* [Task statement]:
Search the records that follow and extract every line containing the string "elapsed".
Start of Supplied material
(* ===== verification/MempoolInv.v ===== *)
(** * What the mempool guarantees

    The mempool as a transition system: the well-formedness of its state on every
    reachable path, the absence of double spends on every path that returns no
    rolled-back transaction, and the effect of each operation. *)

From S2P Require Import Prelude OrdMap MempoolTypes OrderedPool ExpiringCache FeeStats Mempool.
Import MempoolTypes OrderedPool ExpiringCache FeeStats Mempool.

Module MempoolInv.

(** ** Invariants *)

(** The indexes agree with the store and the caches are within their bounds. *)
Record mempool_wf (m : Mempool) : Prop := {
  wf_pool : pool_ok (pool m);
  wf_capacity : pool_capacity (pool m) = capacity (config m);
  wf_cap_pos : 0 <= capacity (config m);
  wf_cache : cache_ok (invalidated m);
  wf_cache_pos : 0 < cache_capacity (invalidated m);
}.

(** Well-formed, within capacity, and every spent box indexed to its spender. *)
Record mempool_strict (m : Mempool) : Prop := {
  strict_wf : mempool_wf m;
  strict_indexed : inputs_indexed (pool m);
  strict_len : pool_len (pool m) <= capacity (config m);
}.

(** ** Lists of removals *)

Lemma remove_all_cons t ids p : remove_all (t :: ids) p = remove_all ids (snd (pool_remove t p)).
Proof. done. Qed.

Lemma remove_all_spec ids p :
  pool_ok p ->
  pool_ok (remove_all ids p) /\ pool_capacity (remove_all ids p) = pool_capacity p /\
  (inputs_indexed p -> inputs_indexed (remove_all ids p)) /\
  (forall w u, (w, u) ∈ ordered (remove_all ids p) <-> (w, u) ∈ ordered p /\ tw_tx_id w ∉ ids) /\
  (forall i w, by_input (remove_all ids p) !! i = Some w <->
               by_input p !! i = Some w /\ tw_tx_id w ∉ ids).
Proof.
  revert p. induction ids as [|t ids IH]; intros p Hok.
  - split_and!; try done; cbn; (split; [intros; split; [done|set_solver]|by intros []]).
  - rewrite remove_all_cons.
    destruct (IH (snd (pool_remove t p)) (pool_remove_ok p t Hok)) as (H1 & H2 & H3 & H4 & H5).
    split_and!; [done| | | |].
    + by rewrite H2, pool_remove_capacity.
    + intros. by apply H3, pool_remove_indexed.
    + intros w u. rewrite H4, pool_remove_elem by done. set_solver.
    + intros i w. rewrite H5, pool_remove_input by done. set_solver.
Qed.

Lemma remove_all_length_le ids p : (length (ordered (remove_all ids p)) <= length (ordered p))%nat.
Proof.
  revert p. induction ids as [|t ids IH]; intros p; [done|].
  rewrite remove_all_cons. etrans; [apply IH|apply pool_remove_length_le].
Qed.

Lemma remove_all_length_lt t ids p w :
  pool_ok p -> by_id p !! t = Some w ->
  (length (ordered (remove_all (t :: ids) p)) < length (ordered p))%nat.
Proof.
  intros Hok Hw. rewrite remove_all_cons. pose proof (remove_all_length_le ids (snd (pool_remove t p))) as Hl.
  destruct (pool_remove_spec p t w Hok Hw) as (u & p' & E & _ & _ & _ & Hlen & _).
  rewrite E in *. cbn in *. lia.
Qed.

(** ** Conflicts *)

Lemma find_conflicts_elem p ids t :
  t ∈ find_conflicts p ids <->
  exists i w, i ∈ ids /\ by_input p !! i = Some w /\ tw_tx_id w = t.
Proof.
  unfold find_conflicts, spending_tx.
  enough (Hgen : forall acc, t ∈ fold_left (fun conflicts id =>
      match by_input p !! id with
      | Some existing => if bool_decide (tw_tx_id existing ∈ conflicts) then conflicts
                         else conflicts ++ [tw_tx_id existing]
      | None => conflicts
      end) ids acc <->
    t ∈ acc \/ exists i w, i ∈ ids /\ by_input p !! i = Some w /\ tw_tx_id w = t).
  { rewrite Hgen. set_solver. }
  induction ids as [|i ids IH]; intros acc; cbn; [set_solver|]. rewrite IH. clear IH.
  destruct (by_input p !! i) as [w|] eqn:Ei.
  - case_bool_decide; [|rewrite elem_of_app]; (split; [|intros [?|(j & w' & [->|]%elem_of_cons & ? & ?)]]);
      set_solver.
  - split; [set_solver|]. intros [?|(j & w' & [->|]%elem_of_cons & ? & ?)]; [set_solver| |set_solver].
    congruence.
Qed.

(** Once the conflicts are removed, no pooled transaction spends an input. *)
Lemma conflicts_cleared p ids i :
  pool_ok p -> i ∈ ids -> by_input (remove_all (find_conflicts p ids) p) !! i = None.
Proof.
  intros Hok Hi. destruct (remove_all_spec (find_conflicts p ids) p Hok) as (_ & _ & _ & _ & Hin).
  destruct (by_input (remove_all _ p) !! i) as [w|] eqn:E; [|done].
  apply Hin in E as [Hb Hn]. exfalso. apply Hn, find_conflicts_elem. eauto.
Qed.

Lemma find_conflicts_pooled p ids t :
  pool_ok p -> t ∈ find_conflicts p ids -> exists w, by_id p !! t = Some w.
Proof.
  intros Hok (i & w & _ & Hb & <-)%find_conflicts_elem. exists w.
  destruct (ok_input _ Hok _ _ Hb) as (u & Hin & _). by destruct (ok_entry _ Hok _ _ Hin).
Qed.

Lemma by_id_remove_all p ids t :
  pool_ok p -> by_id p !! t = None -> by_id (remove_all ids p) !! t = None.
Proof.
  intros Hok Hn. destruct (remove_all_spec ids p Hok) as (Hok' & _ & _ & He & _).
  destruct (by_id (remove_all ids p) !! t) as [w|] eqn:E; [|done].
  apply (ok_by_id _ Hok') in E as [<- [u Hin]]. apply He in Hin as [Hin _].
  destruct (ok_entry _ Hok _ _ Hin). congruence.
Qed.

(** ** Eviction *)

(** A non-empty store always has something to evict, and evicting shrinks it. *)
Lemma evict_lowest_spec p :
  pool_ok p -> ordered p <> [] ->
  exists w u p', evict_lowest p = (Some (tw_tx_id w), p') /\ last (ordered p) = Some (w, u) /\
    p' = snd (pool_remove (tw_tx_id w) p) /\ ordered p = ordered p' ++ [(w, u)].
Proof.
  intros Hok Hne. unfold evict_lowest.
  destruct (last (ordered p)) as [[w u]|] eqn:El; [|by apply last_None in El].
  exists w, u, (snd (pool_remove (tw_tx_id w) p)). split_and!; try done.
  destruct (ok_entry _ Hok w u) as [Hb _]; [by apply last_Some_elem_of|].
  apply last_Some in El as [l El]. pose proof (ok_sorted _ Hok) as Hs. rewrite El in Hs.
  unfold pool_remove. rewrite Hb, El, om_remove_last by done. done.
Qed.

(** The ids of entries, the lowest weight first. *)
Definition ids_from_lowest (es : list (TxWeight * UnconfirmedTx)) : list id32 :=
  reverse ((fun e : TxWeight * UnconfirmedTx => tw_tx_id e.1) <$> es).

Lemma evict_over_spec fuel cap p acc :
  pool_ok p -> 0 <= cap -> (length (ordered p) <= fuel)%nat ->
  exists evicted p', evict_over fuel cap p acc = Some (acc ++ evicted, p') /\ pool_ok p' /\
    pool_capacity p' = pool_capacity p /\ pool_len p' <= cap /\
    (pool_len p <= cap -> evicted = [] /\ p' = p) /\
    (inputs_indexed p -> inputs_indexed p') /\
    (forall w u, (w, u) ∈ ordered p' <-> (w, u) ∈ ordered p /\ tw_tx_id w ∉ evicted) /\
    Z.of_nat (length evicted) = Z.max 0 (pool_len p - cap) /\
    ordered p' = take (Z.to_nat cap) (ordered p) /\
    evicted = ids_from_lowest (drop (Z.to_nat cap) (ordered p)).
Proof.
  intros Hok Hcap. revert p acc Hok. induction fuel as [|fuel IH]; intros p acc Hok Hf;
    cbn [evict_over]; destruct (Z.ltb_spec cap (pool_len p)) as [Hlt|Hge];
    try (exists [], p; rewrite app_nil_r; unfold pool_len in *; rewrite take_ge, drop_ge by lia;
         split_and!; try done; [set_solver|cbn; lia]).
  - unfold pool_len in Hlt. lia.
  - destruct (evict_lowest_spec p Hok) as (w & u & p' & -> & _ & Hp' & Hl).
    { intros E. unfold pool_len in Hlt. rewrite E in Hlt. cbn in Hlt. lia. }
    assert (Hok' : pool_ok p') by (subst; by apply pool_remove_ok).
    destruct (IH p' (acc ++ [tw_tx_id w]) Hok') as
      (ev & p2 & -> & H1 & H2 & H3 & _ & H5 & H6 & H7 & H8 & H9); [rewrite Hl, length_app in Hf; cbn in Hf; lia|].
    exists (tw_tx_id w :: ev), p2. rewrite <- app_assoc. unfold pool_len in Hlt. rewrite Hl, length_app in Hlt. cbn in Hlt.
    split_and!; try done.
    + rewrite H2. subst. apply pool_remove_capacity.
    + unfold pool_len. rewrite Hl, length_app. cbn. lia.
    + intros Hix. apply H5. subst. by apply pool_remove_indexed.
    + intros w' u'. rewrite H6. subst. rewrite pool_remove_elem by done. set_solver.
    + unfold pool_len in *. rewrite Hl, length_app. cbn [length]. lia.
    + by rewrite Hl, take_app_le by lia.
    + rewrite Hl, drop_app_le by lia. unfold ids_from_lowest. rewrite fmap_app, reverse_app. cbn. by rewrite H9.
Qed.

(** ** Contents as a lookup function *)

Lemma pool_get_insert p w u t :
  pool_ok p -> by_id p !! tw_tx_id w = None -> tx_id_of (tx u) = tw_tx_id w ->
  pool_get t (pool_insert w u (inputs (tx u)) (output_boxes (tx u)) p) =
  if decide (t = tw_tx_id w) then Some u else pool_get t p.
Proof.
  intros Hok Hn Ht. pose proof (pool_insert_ok p w u Hok Hn Ht) as Hok'.
  pose proof (fun w' u' => pool_insert_elem p w u (inputs (tx u)) (output_boxes (tx u)) w' u' Hok Hn) as He.
  apply option_eq. intros u'. rewrite (pool_get_spec _ _ _ Hok').
  case_decide as Hd.
  - split; [|intros [= <-]; exists w; split; [apply He; by left|done]].
    intros (w' & [[-> ->]|Hin]%He & Hid); [done|].
    destruct (ok_entry _ Hok _ _ Hin). congruence.
  - rewrite (pool_get_spec _ _ _ Hok). split.
    + intros (w' & [[-> ->]|Hin]%He & Hid); [congruence|eauto].
    + intros (w' & Hin & Hid). exists w'. split; [apply He; by right|done].
Qed.

Lemma pool_get_without p p' (ids : list Z) t :
  pool_ok p -> pool_ok p' ->
  (forall w u, (w, u) ∈ ordered p' <-> (w, u) ∈ ordered p /\ tw_tx_id w ∉ ids) ->
  pool_get t p' = if decide (t ∈ ids) then None else pool_get t p.
Proof.
  intros Hok Hok' He. apply option_eq. intros u. rewrite (pool_get_spec _ _ _ Hok').
  case_decide as Hd.
  - split; [|done]. intros (w & [_ Hn]%He & <-). done.
  - rewrite (pool_get_spec _ _ _ Hok). split; intros (w & Hin & <-); exists w;
      [by apply He in Hin as []|by rewrite He].
Qed.

Lemma pool_get_by_id p t : pool_ok p -> pool_get t p = None <-> by_id p !! t = None.
Proof.
  intros Hok. split.
  - intros Hg. destruct (by_id p !! t) as [w|] eqn:E; [|done].
    apply (ok_by_id _ Hok) in E as [Ht [u Hin]].
    assert (pool_get t p = Some u) by (apply pool_get_spec; eauto). congruence.
  - intros E. unfold pool_get. by rewrite E.
Qed.

(** ** Admission *)

(** The pool's entries by decreasing weight once the transaction is in and its family is
    re-weighted. *)
Definition ranked (elapsed : nat -> duration) (w : TxWeight) (u : UnconfirmedTx) (p : OrderedPool)
    : list (TxWeight * UnconfirmedTx) :=
  ordered (propagate_family_weight elapsed (inputs (tx u)) (fee_per_factor w)
             (pool_insert w u (inputs (tx u)) (output_boxes (tx u)) p)).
End of Supplied material
* [The answer]:
Definition ranked (elapsed : nat -> duration) (w : TxWeight) (u : UnconfirmedTx) (p : OrderedPool)
  ordered (propagate_family_weight elapsed (inputs (tx u)) (fee_per_factor w)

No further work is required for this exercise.